In approximately September of 2018, someone keyed Ms. Bedard's vehicle while it was parked in the District's high school parking lot. Id. ¶ 53. The District told Ms. Bedard they could not and would not investigate the incident, as the District did not have any cameras in the student parking lot. Id. ¶ 54.
In November 2018, Ms. Bedard won the Student of the Month award. She attempted to return paperwork to the Assistant Principal's Secretary, Dorothy Kutscher, to accept that award, but Ms. Kutscher told Ms. Bedard that she was ineligible for the award. Id. ¶ 56. Mr. and Mrs. Stosic asked for clarification. The District apologized but failed to remedy the matter. Id. ¶ 57.
In November or December of 2018, Ms. Bedard tried out for the girls' basketball team. Every student who tried out made the team with the exception of Ms. Bedard. The District did not explain why Ms. Bedard was the only student not permitted to participate. Id. ¶¶ 58-59.

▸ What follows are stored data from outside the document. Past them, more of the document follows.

(** The promise is kept and nothing is taken back. *)
Definition onward (h h' : Shared) : Prop :=
  good env kMaxLineLen MaxPayload h -> good env kMaxLineLen MaxPayload h' /\ later h h'.

#[export] Instance onward_preorder : PreOrder onward.
Proof.
  split; [by intros h Hh; split|]. intros h1 h2 h3 H12 H23 H1. destruct (H12 H1) as [H2 L2]. destruct (H23 H2) as [H3 L3].
  split; [done|by etransitivity].
Qed.

Lemma onward_kernel h h' : untouched h h' -> onward h h'.
Proof.
  intros [Hq Hw] (l & Hl & Hi). split; [exists l; by rewrite Hq, Hw|]. split; rewrite ?Hw; try done.
  intros l' Hl'. exists l'. by rewrite Hq.
Qed.

(** ** The kernel's two tasks *)

Hypothesis Hline : 0 < kMaxLineLen.
Hypothesis H6 : 6 <= MaxPayload.
Hypothesis Hmax : (Z.of_nat MaxPayload < 65536)%Z.

(** [good] determines the contents. *)
Lemma later_same h h' l :
  holds cap (sh_queue h) l -> w_sent (sh_world h') = w_sent (sh_world h) ->
  line_out (sh_world h) `prefix_of` line_out (sh_world h') ->
  (exists cmds l', holds cap (sh_queue h') l' /\ w_handled (sh_world h') = w_handled (sh_world h) ++ cmds /\ l `prefix_of` cmds ++ l') ->
  later h h'.
Proof.
  intros Hl Hs Ho (cmds & l' & Hl' & Hh & Hp). split; [by rewrite Hs|done|rewrite Hh; by apply prefix_app_r|].
  intros l0 Hl0. rewrite (holds_unique _ _ _ _ Hl0 Hl). exists l'. split; [done|]. rewrite Hh, <- app_assoc. by apply prefix_app.
Qed.

Lemma comms_tick_onward now h :
  onward h (comms_callback env kMaxLineLen kMaxValidCommandID long_bits MaxPayload now h).
Proof.
  intros (l & Hl & Hi).
  destruct (comms_callback_step env kMaxLineLen kMaxValidCommandID long_bits MaxPayload Hline H6 Hmax now h l Hi Hl)
    as (Hg & Es & Eh & Ho & _ & l' & Hl' & Hp).
  split; [done|]. eapply later_same; [done|done|done|]. exists [], l'. by rewrite app_nil_r.
Qed.

Lemma comms_init_onward h : onward h (comms_init_callback kMaxLineLen kMaxValidCommandID long_bits MaxPayload h).
Proof.
  intros (l & Hl & Hi).
  destruct (comms_init_step env kMaxLineLen kMaxValidCommandID long_bits MaxPayload Hline H6 Hmax h l Hi Hl)
    as (Hg & Es & Eh & Ho & Eq).
  split; [done|]. eapply later_same; [done|done|done|]. exists [], l. by rewrite Eq, app_nil_r.
Qed.

Context `{!UserApplication World} (Happ : session_application).

(** A function of the application, given the commands [cmds] that were taken from the queue. *)
Lemma notes_onward cmds f h q l :
  notes cmds f -> holds cap (sh_queue h) (cmds ++ l) -> holds cap q l -> session_inv kMaxLineLen MaxPayload (cmds ++ l) (sh_world h) ->
  let h' := f (set_queue q h) in
  holds cap (sh_queue h') l /\ session_inv kMaxLineLen MaxPayload l (sh_world h') /\ later h h' /\
    w_handled (sh_world h') = w_handled (sh_world h) ++ cmds.
Proof.
  intros Hf Hl Hq Hi. destruct (nt_world _ _ Hf (set_queue q h)) as (E1 & _ & E3 & E4). cbv zeta. rewrite (nt_queue _ _ Hf).
  cbn [set_queue sh_world sh_queue] in *. split; [done|]. split; [by apply (notes_inv _ _ cmds f (set_queue q h))|]. split; [|done].
  eapply later_same; [exact Hl|done|unfold line_out; by rewrite E1|]. exists cmds, l. by rewrite (nt_queue _ _ Hf).
Qed.

Lemma notes_nil_onward f h l :
  notes [] f -> holds cap (sh_queue h) l -> session_inv kMaxLineLen MaxPayload l (sh_world h) ->
  holds cap (sh_queue (f h)) l /\ session_inv kMaxLineLen MaxPayload l (sh_world (f h)) /\ later h (f h) /\
    w_handled (sh_world (f h)) = w_handled (sh_world h).
Proof.
  intros Hf Hl Hi. pose proof (notes_onward [] f h (sh_queue h) l Hf Hl Hl Hi) as H. rewrite app_nil_r in H. by destruct h.
Qed.

Lemma drain_onward n h l :
  holds cap (sh_queue h) l -> session_inv kMaxLineLen MaxPayload l (sh_world h) ->
  exists calls h', drain_commands env n h = Some (calls, h') /\ holds cap (sh_queue h') (drop n l) /\
    session_inv kMaxLineLen MaxPayload (drop n l) (sh_world h') /\ later h h' /\
    w_handled (sh_world h') = w_handled (sh_world h) ++ take n l.
Proof.
  revert h l. induction n as [|n IH]; intros h l Hl Hi; cbn [drain_commands].
  { exists [], h. rewrite app_nil_r. by split_and!. }
  destruct (try_pop_ok _ _ _ Hl) as (q & -> & Hq). cbn [mbind option_bind]. destruct l as [|cmd l]; cbn [head tail] in *.
  { eexists _, _. split; [done|]. cbn [take drop]. rewrite app_nil_r. split; [done|]. split; [done|]. split; [|done].
    eapply later_same; [exact Hl|done|done|]. exists [], []. by rewrite app_nil_r. }
  destruct (notes_onward [cmd] _ h q l (sa_command Happ cmd) Hl Hq Hi) as (H1 & H2 & H3 & H4).
  destruct (IH _ _ H1 H2) as (calls & h' & -> & H5 & H7 & H8 & H9). cbn [mbind option_bind]. eexists _, h'. split; [done|].
  cbn [take drop]. split; [done|]. split; [done|]. split; [by etransitivity|]. by rewrite H9, H4, <- app_assoc.
Qed.

Context (monitor_isSafe : nat -> Shared -> bool) (kMaxCommandsPerTick : nat) (ctl : ScheduledControlTask).
Hypothesis Hmon : sc_monitorCount ctl <= length (sc_monitors ctl).

Lemma control_tick_onward now h l :
  holds cap (sh_queue h) l -> session_inv kMaxLineLen MaxPayload l (sh_world h) ->
  exists calls h' l', control_tick env monitor_isSafe kMaxCommandsPerTick ctl now h = Some (calls, h') /\
    holds cap (sh_queue h') l' /\ session_inv kMaxLineLen MaxPayload l' (sh_world h') /\ later h h' /\
    (all_monitors_safe monitor_isSafe ctl h = true -> sc_validateDependencies ctl = true ->
     w_handled (sh_world h') = w_handled (sh_world h) ++ take kMaxCommandsPerTick l).
Proof.
  intros Hl Hi. unfold control_tick. rewrite evaluateSafety_ok by done. cbn [mbind option_bind].
  destruct (all_monitors_safe monitor_isSafe ctl h); cbn [negb].
  - unfold processCommands, sc_validateDependencies. destruct (sc_commandQueue ctl && sc_app ctl) eqn:Ed.
    + destruct (drain_onward kMaxCommandsPerTick h l Hl Hi) as (calls & h1 & -> & H1 & H2 & H3 & H4). cbn [mbind option_bind].
      apply andb_true_iff in Ed as [_ ->].
      destruct (notes_nil_onward _ h1 _ (sa_tick Happ now) H1 H2) as (H5 & H7 & H8 & H9). eexists _, _, _. split; [done|].
      split; [done|]. split; [done|]. split; [by etransitivity|]. by rewrite H9.
    + cbn [mbind option_bind]. destruct (sc_app ctl).
      * destruct (notes_nil_onward _ h l (sa_tick Happ now) Hl Hi) as (H5 & H7 & H8 & _). eexists _, _, _. by split_and!.
      * eexists _, _, l. by split_and!.
  - destruct (sc_app ctl); cbn [mbind option_bind negb].
    + destruct (notes_nil_onward _ h l (sa_abort Happ) Hl Hi) as (H5 & H7 & H8 & _). eexists _, _, l. split_and!; try done. by destruct H8.
    + eexists _, _, l. split_and!; try done. split; try done. intros l0 Hl0. by exists l0.
Qed.

Lemma control_callback_onward now h : onward h (control_callback env monitor_isSafe kMaxCommandsPerTick ctl now h).
Proof.
  intros (l & Hl & Hi). destruct (control_tick_onward now h l Hl Hi) as (calls & h' & l' & E & Hl' & Hi' & Hlat & _).
  unfold control_callback. rewrite E. split; [by exists l'|done].
Qed.

Lemma control_init_onward h : onward h (control_init ctl h).2.
Proof.
  intros (l & Hl & Hi). unfold control_init. destruct (sc_app ctl); [|by split; [exists l|]].
  destruct (notes_nil_onward _ h l (sa_init Happ) Hl Hi) as (H5 & H7 & H8 & _). split; [by exists l|done].
Qed.
End later.

(** ** The tick *)

(** A task without a managed period is called in every tick of its core. *)
Lemma ungated_called {W} (env : Env W) coreId now s core tid t calls :
  gated env tid = false -> cd_tasks core !! t = Some (Some tid) -> t < cd_taskCount core ->
  ticks_of calls = mjoin (slot_calls env coreId (cd_tasks core) now s <$> seq 0 (cd_taskCount core)) ->
  CallTick coreId t tid now ∈ calls.
Proof.
  intros Hg Ht Hlt Hc. assert (Hin : (coreId, t, tid, now) ∈ ticks_of calls).
  { rewrite Hc. apply list_elem_of_join. exists [(coreId, t, tid, now)]. split; [apply list_elem_of_singleton; done|].
    apply list_elem_of_fmap. exists t. split; [|apply elem_of_seq; lia]. unfold slot_calls, dispatches. by rewrite Ht, Hg. }
  unfold ticks_of in Hin. apply list_elem_of_omap in Hin as (c & Hin & E). destruct c; simplify_eq. done.
Qed.

Lemma prefix_by_length {X} (a b c : list X) : a `prefix_of` c -> b `prefix_of` c -> length a <= length b -> a `prefix_of` b.
Proof.
  intros Ha Hb Hl. destruct (prefix_weak_total a b c Ha Hb) as [H|H]; [done|]. by rewrite (prefix_length_eq b a H) by done.
Qed.

(** What was answered at one moment stays answered. *)
Lemma answered_later {A} (env : Env (World A)) kMaxLineLen MaxPayload h h' l :
  all_answered (sh_world h) -> later env h h' -> session_inv kMaxLineLen MaxPayload l (sh_world h') ->
  exists inbox hello acks done, c_stream (w_cli (sh_world h')) = Some (inbox, hello ++ answers acks done) /\
    length acks = length done /\ accepted_commands acks done = w_handled (sh_world h') ++ l /\ w_sent (sh_world h) `prefix_of` done.
Proof.
  intros (hello0 & acks0 & Hs0 & Hl0 & Hh0) [Hsent Hout _ _] [_ _ (inbox & hello & acks & done & Hs & Hlen & Hst & Hacc)].
  exists inbox, hello, acks, done. split_and!; try done. destruct (stage_hello _ _ _ _ _ Hst) as (Hh & _ & Hd).
  destruct (decide (w_sent (sh_world h) = [])) as [->|Hne]; [apply prefix_nil|]. specialize (Hh0 Hne).
  apply (prefix_by_length _ _ (w_sent (sh_world h'))); [done|done|].
  unfold line_out in Hout. rewrite Hs0, Hs in Hout. apply prefix_length in Hout. rewrite !length_app in Hout.
  unfold answers in Hout. rewrite !length_zip_with in Hout. lia.
Qed.

Section device.
Context {A : Type} `{!UserApplication (World A)}.
Context (cfg : UserConfig) (app : Env (World A)) (long_bits : Z) (monitor_isSafe : nat -> Shared (World A) -> bool).
Context (d : Dependencies line) (snap : PerformanceSnapshot) (ct cm : nat).
Abbreviation base := (configured_env cfg app).
Abbreviation env := (configured_env cfg (session_app cfg app long_bits monitor_isSafe d snap ct cm)).
Abbreviation onward_here := (onward base (CfgMaxLineLen cfg) kCliMaxPayload).

Hypothesis Hline : 0 < CfgMaxLineLen cfg.
Hypothesis Hmonitors : ud_monitorCount d <= length (ud_monitors d).
Hypothesis Happ : session_application.
Hypothesis Hwithin : env_within base onward_here.

Lemma cli_payload : 6 <= kCliMaxPayload /\ (Z.of_nat kCliMaxPayload < 65536)%Z.
Proof. split; [apply Nat.leb_le|]; reflexivity. Qed.

Lemma session_within : env_within env onward_here.
Proof.
  destruct cli_payload as [H6 Hmax]. apply (with_task_within (with_task base cm _ _ _) onward_here); [apply (with_task_within base onward_here); [done| |]| |].
  - intros h. by apply comms_init_onward.
  - intros now h. by apply comms_tick_onward.
  - intros h. by apply control_init_onward.
  - intros now h. by apply control_callback_onward.
Qed.

Hypothesis Hne : ct <> cm.

Lemma comms_moment coreId t now es h h' :
  effect env es h h' -> Called (CallTick coreId t cm now) ∈ es -> good base (CfgMaxLineLen cfg) kCliMaxPayload h ->
  exists h2, all_answered (sh_world h2) /\ w_sent (sh_world h) `prefix_of` w_sent (sh_world h2) /\ onward_here h2 h' /\
    good base (CfgMaxLineLen cfg) kCliMaxPayload h2.
Proof.
  intros He Hc Hg. destruct cli_payload as [H6 Hmax].
  destruct (effect_at env onward_here (onward_kernel base _ _) _ _ h h' session_within He Hc) as (h1 & h2 & R1 & Hp & R2).
  destruct (R1 Hg) as [(l & Hl & Hi) L1]. inversion Hp; subst. cbn [env_tick configured_env session_app with_task] in *.
  rewrite decide_False, decide_True in * by done.
  destruct (comms_callback_step base (CfgMaxLineLen cfg) (CfgMaxValidCommandID cfg) long_bits kCliMaxPayload Hline H6 Hmax now h1 l Hi Hl)
    as (Hg2 & Es & _ & _ & Ha & _).
  eexists. split; [exact Ha|]. split; [rewrite Es; apply L1|]. by split.
Qed.

Lemma control_moment coreId t now es h h' l :
  effect env es h h' -> Called (CallTick coreId t ct now) ∈ es -> good base (CfgMaxLineLen cfg) kCliMaxPayload h ->
  (forall h, all_monitors_safe monitor_isSafe (make_control d) h = true) -> ud_app d = true ->
  uc_kQueueCapacity cfg <= commands_per_tick cfg -> holds (uc_kQueueCapacity cfg) (sh_queue h) l ->
  w_handled (sh_world h) ++ l `prefix_of` w_handled (sh_world h').
Proof.
  intros He Hc Hg Hsafe Hd Hcap Hl. destruct cli_payload as [H6 Hmax].
  destruct (effect_at env onward_here (onward_kernel base _ _) _ _ h h' session_within He Hc) as (h1 & h2 & R1 & Hp & R2).
  destruct (R1 Hg) as [(l1 & Hl1 & Hi) L1]. inversion Hp; subst. cbn [env_tick configured_env session_app with_task] in *.
  rewrite decide_True in * by done. destruct (lt_accepted _ _ _ L1 l Hl) as (l1' & Hl1' & Hpre).
  rewrite (holds_unique _ _ _ _ Hl1' Hl1) in Hpre.
  destruct (control_tick_onward base (CfgMaxLineLen cfg) kCliMaxPayload Happ monitor_isSafe (commands_per_tick cfg) (make_control d) Hmonitors
    now h1 l1 Hl1 Hi) as (cs & h2 & l2 & E & Hl2 & Hi2 & _ & Hh).
  unfold control_callback in R2. rewrite E in R2. destruct (R2 ltac:(by exists l2)) as [_ L2].
  rewrite firstn_all2 in Hh by (pose proof (holds_bound _ _ _ Hl1); cbn in *; lia).
  etransitivity; [exact Hpre|]. rewrite <- Hh by (done || (unfold sc_validateDependencies; cbn; by rewrite Hd)). apply L2.
Qed.
End device.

In February 2019, Ms. Bedard continued to be bullied and harassed by Caucasian peers on District property. Caucasian peers would make derogatory and racist comments to Ms. Bedard, and they would touch and pull Ms. Bedard's hair without permission. Id. ¶¶ 60-61.
Ms. Bedard and Mrs. Stosic told District High School Principal Paul Ware about the harassment Ms. Bedard was experiencing. Rather than responding appropriately, he excused one of the student's behavior and told Mrs. Stosic to call the offending student's parents to request that he apologize, but he offered no additional support or assistance. Id. ¶¶ 62-63. Also, in February 2019, Ms. Bedard saw the words, “Fuck Niggers” carved into the lunch table in the District's high school. Id. ¶ 64
In April 2019, Ms. Bedard tried out for captain of the Majorette Team. She was not chosen as captain. Instead, a Caucasian peer was selected. Id. ¶ 68.

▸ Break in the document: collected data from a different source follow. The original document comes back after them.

Lemma obeys_orderly {W} (s : System W) calls : obeys s calls -> NoDup (inits_in calls) -> orderly [] calls.
Proof.
  induction 1 as [|pre call Ho IH Hl]; intros Hnd; [done|]. rewrite inits_in_app in Hnd. apply NoDup_app in Hnd as (Hnd & Hnew & _).
  apply orderly_snoc; [by apply IH|]. rewrite app_nil_r. destruct call; cbn in Hl |- *; try done.
  - intros Hin. apply (Hnew _ Hin). left.
  - apply elem_of_inits_in, Hl.
  - apply elem_of_inits_in, Hl.
Qed.

(** No task is initialised by two cores, or twice by one. *)
Definition inits_distinct {W} (n : nat) (s : System W) : Prop := NoDup (mjoin ((fun c => inits_in (core_inits s c)) <$> seq 0 n)).

Lemma join_Permutation {A} (l1 l2 : list (list A)) : l1 ≡ₚ l2 -> mjoin l1 ≡ₚ mjoin l2.
Proof.
  induction 1 as [|x l1 l2 _ IH|x y l|l1 l2 l3 _ IH1 _ IH2]; cbn; [done|by apply Permutation_app_head| |by etransitivity].
  rewrite !app_assoc. apply Permutation_app_tail, Permutation_app_comm.
Qed.

Lemma inits_nodup {W} (env : Env W) s calls m :
  course env s calls m -> inits_distinct (kCoreCount env) s -> NoDup (inits_in calls).
Proof.
  intros Hco Hd. destruct (co_inits _ _ _ _ Hco) as (order & Hnd & Ho & E). rewrite E.
  assert (Hsub : order ⊆+ seq 0 (kCoreCount env)).
  { apply NoDup_submseteq; [done|]. intros c (p & Hp & _)%Ho. apply elem_of_seq. rewrite <- (co_phases _ _ _ _ Hco). apply lookup_lt_Some in Hp. lia. }
  apply submseteq_Permutation in Hsub as [rest Hr]. unfold inits_distinct in Hd.
  rewrite (join_Permutation _ _ (fmap_Permutation _ _ _ Hr)), fmap_app, join_app in Hd. by apply NoDup_app in Hd as [? _].
Qed.

(** Two cores taking turns. *)
Definition in_turn (k : nat) : list nat := mjoin (replicate k [0; 1]).

(** ** The tasks' ticks *)

Section example.
Context {S : Type}.
Abbreviation World := (World (Bench S)).
#[local] Existing Instance noting.
Context (tasks : list (UserTask S)) (dg : nat).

In May 2019, a female Caucasian peer began yelling at Ms. Bedard in the high school hallway. When Ms. Bedard spoke to Assistant Principal Adam Knaresborough about this harassment, he told Ms. Bedard that it was in her best interest to befriend the student. Id. ¶¶ 6667.

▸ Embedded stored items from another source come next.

(* ===== verification/Heartbeat.v ===== *)
(** * The heartbeat example ([exampleProjects/heartbeat/])

    One task that logs a numbered pulse every 500 milliseconds, on a single core with the
    kernel's three tasks. *)

From stdpp Require Import sorting.
From Stdlib Require String.
From S2P Require Import Prelude Protocol Queue Metrics ErrorLog Decimal Text Telemetry Kernel Sched Crunch Run Builder Diagnostics Tasks Cli Comms Pipeline Config Device KernelTasks Session Effects ExampleApp.
Import String.StringSyntax.

(** ** The program *)

Definition HeartbeatConfig : UserConfig :=
  UserCfg true true 8 1 16 (Some 4%Z) (Some 0%Z) None None None None None None None None None None None None None None None None.

(** [PulseTask.h] *)
Definition kPulseIntervalUs : Z := 500000.

Record PulseTask := Pulse {
  m_builder : LightweightStringBuilder;
  m_lastPulse : Z;
  m_pulseCount : Z;
}.

Definition new_pulse : PulseTask := Pulse Text.new_builder 0 0.

Definition pulse_init (t : PulseTask) : PulseTask := Pulse (m_builder t) 0 0.

Definition pulse_tick (now : Z) (n : nat) (t : PulseTask) : option (nat * PulseTask * list log_call) :=
  let elapsed := u64 (now - m_lastPulse t) in
  if decide (kPulseIntervalUs <= elapsed)%Z then
    let pulseCount := u32 (m_pulseCount t + 1) in
    '(b, str) ← compose [TStr (text "Pulse #"); TU32 pulseCount] (m_builder t);
    Some (n, Pulse b now pulseCount, [(SYSTEM, str, STATUS, now)])
  else Some (n, t, []).

Definition pulse_task : UserTask PulseTask := MkUser 0 (scheduled_desc kPulseIntervalUs) pulse_init pulse_tick.

(** [main]: the registrations, after the flags. *)
Definition heartbeat_calls (forever : bool) : list registration := example_calls false forever [0] [AddScheduled 0 (Some 0)].

Definition heartbeat_main (startAccept : Z -> bool) : list (list Z) -> option (Z + list registration) := example_main startAccept heartbeat_calls.

(** The task numbers of the kernel's own tasks. *)
Abbreviation ct := 10 (only parsing).
Abbreviation cm := 11 (only parsing).
Abbreviation dg := 12 (only parsing).

Definition heartbeat_diags : BackgroundDiagnosticsTask :=
  setMonitoredTasks [ct; cm; 0] (setTelemetryDrain true (make_diags HeartbeatConfig example_deps)).

Lemma HeartbeatConfig_typed : config_typed HeartbeatConfig.
Proof. split; vm_compute; intuition (lia || discriminate). Qed.

(** ** The pulses *)

Definition pulse_text (n : Z) : list Z := text "Pulse #" ++ digits n.

(** The [i]-th pulse, at the time [t]. *)
Definition pulse_message (i : nat) (t : Z) : message := message_of SYSTEM (pulse_text (u32 (Z.of_nat (S i)))) STATUS t.

(** After the pulses at [times], the last tick having been at [now]. *)
Record pulsing (now : Z) (t : PulseTask) (ms : list message) (times : list Z) : Prop := {
  pu_builder : exists str, sb_rep (m_builder t) str;
  pu_count : m_pulseCount t = u32 (Z.of_nat (length times));
  pu_last : last (0%Z :: times) = Some (m_lastPulse t);
  pu_recent : (0 <= m_lastPulse t /\ m_lastPulse t <= now < m_lastPulse t + kPulseIntervalUs)%Z;
  pu_messages : ms = imap pulse_message times;
  pu_spaced : StronglySorted (apart kPulseIntervalUs) (0%Z :: times);
}.

Lemma new_pulse_pulsing : pulsing 0 new_pulse [] [].
Proof. split; try done; [exists []; apply Text.new_builder_rep|by repeat constructor]. Qed.

(** As many pulses as there were intervals, at most. *)
Lemma pulsing_count now t ms times : pulsing now t ms times -> (Z.of_nat (length times) * kPulseIntervalUs <= now)%Z.
Proof.
  intros [_ _ Hl Hr _ Hs]. enough (forall a, StronglySorted (apart kPulseIntervalUs) (a :: times) -> last (a :: times) = Some (m_lastPulse t) ->
    (a + Z.of_nat (length times) * kPulseIntervalUs <= m_lastPulse t)%Z) as H; [specialize (H 0%Z Hs Hl); lia|].
  clear. induction times as [|b times IH]; intros a Hs Hl; [injection Hl as ->; simpl; lia|].
  inversion Hs as [|? ? Hs' Hall]; subst. inversion Hall as [|? ? [_ Hb] _]; subst. specialize (IH b Hs' Hl). cbn [length]. lia.
Qed.

(** The reference: the diary of the program, by the calls of the trace that concern it, in numbers
    without bounds: [k] pulses so far, the last at the time [last]. *)
Fixpoint pulse_log (last : Z) (k : nat) (evs : list (option (nat * Z))) : diary :=
  match evs with
  | [] => []
  | None :: evs => None :: pulse_log last k evs
  | Some (_, now) :: evs =>
      if decide (now < last + kPulseIntervalUs)%Z then Some [] :: pulse_log last k evs
      else Some [pulse_message k now] :: pulse_log now (S k) evs
  end.

(** The time of the last tick. *)
Definition last_tick (T : Z) (evs : list (option (nat * Z))) : Z := default T (last (tick_times evs)).

Lemma last_tick_cons T tid now evs : last_tick T (Some (tid, now) :: evs) = last_tick now evs.
Proof. unfold last_tick. change (tick_times (Some (tid, now) :: evs)) with (now :: tick_times evs). rewrite last_cons. by destruct (last _). Qed.

Lemma pulse_tick_log T now n n' t t' calls ms times :
  in_word 64 now -> (T <= now)%Z -> pulsing T t ms times -> pulse_tick now n t = Some (n', t', calls) ->
  if decide (now < m_lastPulse t + kPulseIntervalUs)%Z then t' = t /\ calls = [] /\ pulsing now t' ms times
  else call_message <$> calls = [pulse_message (length times) now] /\ m_lastPulse t' = now /\
    pulsing now t' (ms ++ [pulse_message (length times) now]) (times ++ [now]).
Proof.
  intros Hw HT [[str Hb] Hc Hl Hr Hm Hs]. unfold pulse_tick. unfold kPulseIntervalUs in *.
  rewrite elapsed_exact by (done || lia). case_decide as Hd.
  - rewrite decide_False by lia. rewrite Hc, u32_succ. composes [Str (text "Pulse #"); Num (Z.of_nat (length times) + 1)] Hb b Hb'.
    intros [= <- <- <-]. replace (Z.of_nat (length times) + 1)%Z with (Z.of_nat (S (length times))) in * by lia. split; [done|]. split; [done|]. split.
    + by eexists.
    + cbn. by rewrite length_app, Nat.add_1_r.
    + cbn. change (0%Z :: times ++ [now]) with ((0%Z :: times) ++ [now]). by rewrite last_snoc.
    + cbn. unfold kPulseIntervalUs. lia.
    + rewrite imap_app, Hm. cbn. by rewrite Nat.add_0_r.
    + change (0%Z :: times ++ [now]) with ((0%Z :: times) ++ [now]). eapply StronglySorted_snoc; [apply _|done|exact Hl|]. unfold apart, kPulseIntervalUs in *. lia.
  - rewrite decide_True by lia. intros [= <- <- <-]. split; [done|]. split; [done|]. split; try done; [by exists str|]. unfold kPulseIntervalUs. lia.
Qed.

(** The program writes the diary of the reference. *)
Lemma pulse_run_log evs n t n' t' d T ms times :
  tick_run [pulse_task] evs n t n' t' d -> StronglySorted Z.le (T :: tick_times evs) -> Forall (in_word 64) (tick_times evs) -> pulsing T t ms times ->
  d = pulse_log (m_lastPulse t) (length times) evs /\ exists times', pulsing (last_tick T evs) t' (ms ++ posted_in d) times'.
Proof.
  intros Hr. revert T ms times. induction Hr as [n n' t Hn|evs n n' t t' d Hr IH|tid u now evs n n1 n2 n' t t1 t' calls d Hu H1 H2 E Hr IH]; intros T ms times Hs Hw Hp.
  - split; [done|]. exists times. by rewrite app_nil_r.
  - destruct (IH T ms times Hs Hw Hp) as [-> Hp']. by split.
  - rewrite last_tick_cons. change (tick_times (Some (tid, now) :: evs)) with (now :: tick_times evs) in *. inversion Hs as [|? ? Hs' Hle]; subst.
    inversion Hle as [|? ? HT _]; subst. inversion Hw as [|? ? Hnow Hw']; subst.
    apply task_at_in in Hu as [->%list_elem_of_singleton _]. cbn in E. pose proof (pulse_tick_log T now n1 n2 t t1 calls ms times Hnow HT Hp E) as H. cbn [pulse_log].
    case_decide.
    + destruct H as (-> & -> & Hp1). destruct (IH now ms times Hs' Hw' Hp1) as [-> Hp']. by split.
    + destruct H as (Ec & El & Hp1). rewrite Ec. destruct (IH now _ _ Hs' Hw' Hp1) as [-> Hp']. rewrite El, length_app, Nat.add_1_r. split; [done|].
      rewrite <- app_assoc in Hp'. by rewrite El, length_app, Nat.add_1_r in Hp'.
Qed.

Section heartbeat.
Context (base : Env (World (Bench PulseTask))) (long_bits : Z) (snap : PerformanceSnapshot).

Definition heartbeat_env : Env (World (Bench PulseTask)) :=
  example_env HeartbeatConfig base [pulse_task] long_bits example_deps snap ct cm dg.

Definition heartbeat_start (forever : bool) : option (BuildResult * System (World (Bench PulseTask))) :=
  example_start HeartbeatConfig base [pulse_task] long_bits snap ct cm dg new_pulse heartbeat_diags (heartbeat_calls forever).

Lemma heartbeat_ready forever r s :
  heartbeat_start forever = Some (r, s) -> ready HeartbeatConfig base new_pulse heartbeat_diags false r s.
Proof. destruct forever; vm_compute; intros [= <- <-]; split_and!; reflexivity. Qed.

Lemma pulse_sound : user_sound [pulse_task].
Proof.
  intros t ->%list_elem_of_singleton now n s n' s' calls E. cbn in E. unfold pulse_tick in E. case_decide; [|by injection E as <- <- <-; split; [lia|]].
  destruct (compose _ _) as [[b str]|] eqn:Ec; cbn [mbind option_bind] in E; [|done]. injection E as <- <- <-. split; [lia|].
  constructor; [|done]. by eapply compose_no_nul.
Qed.

Definition pulse_inv (t : PulseTask) : Prop := exists str, sb_rep (m_builder t) str.

Lemma pulse_total : user_total [pulse_task] pulse_inv.
Proof.
  intros t ->%list_elem_of_singleton now n s [str Hb]. cbn. unfold pulse_tick. case_decide; [|by eexists _, _, _; split; [|exists str]].
  composes [Str (text "Pulse #"); Num (m_pulseCount s + 1)] Hb b Hb'. by eexists _, _, _; split; [|eexists].
Qed.

End heartbeat.


(** Stopped after 2.1 seconds it has pulsed four times. *)
Example four_pulses :
  let base := quiet_base PulseTask HeartbeatConfig 2000 2100000 in
  ('(_, s) ← heartbeat_start base 32 session_snap false;
   '(fin, s) ← sys_run (heartbeat_env base 32 session_snap) 200 0 s;
   Some (fin, stdout_of (sy_shared s))) =
  Some (true, (fun line => line ++ [chr_newline]) <$>
    [text "[502][System] Pulse #1"; text "[1002][System] Pulse #2"; text "[1502][System] Pulse #3"; text "[2002][System] Pulse #4"]).
Proof. vm_compute. reflexivity. Qed.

During the 2019-2020 school year, Ms. Bedard was a member of the District's high school majorette team. Id. ¶ 68. She was the only student of color on the majorette team. Id. ¶ 71. On September 20, 2019, Ms. Bedard experienced a foot injury after an accident at a game. Id. ¶ 69. On September 23 and 24, Ms. Bedard was not permitted to participate in majorette practice, despite having a doctor's note that permitted her to do so. Then, on September 26,2019, Ms. Bedard was inexplicably not permitted to march with the majorette team. Id. ¶¶ 69-70.
On September 27, 2019, Plaintiffs asked the District to explain why Ms. Bedard had been prohibited from participating. They also questioned why a Caucasian student who they believed had been disciplined and suspended weeks earlier was permitted to march with the band when Ms. Bedard was not. Id. ¶ 72.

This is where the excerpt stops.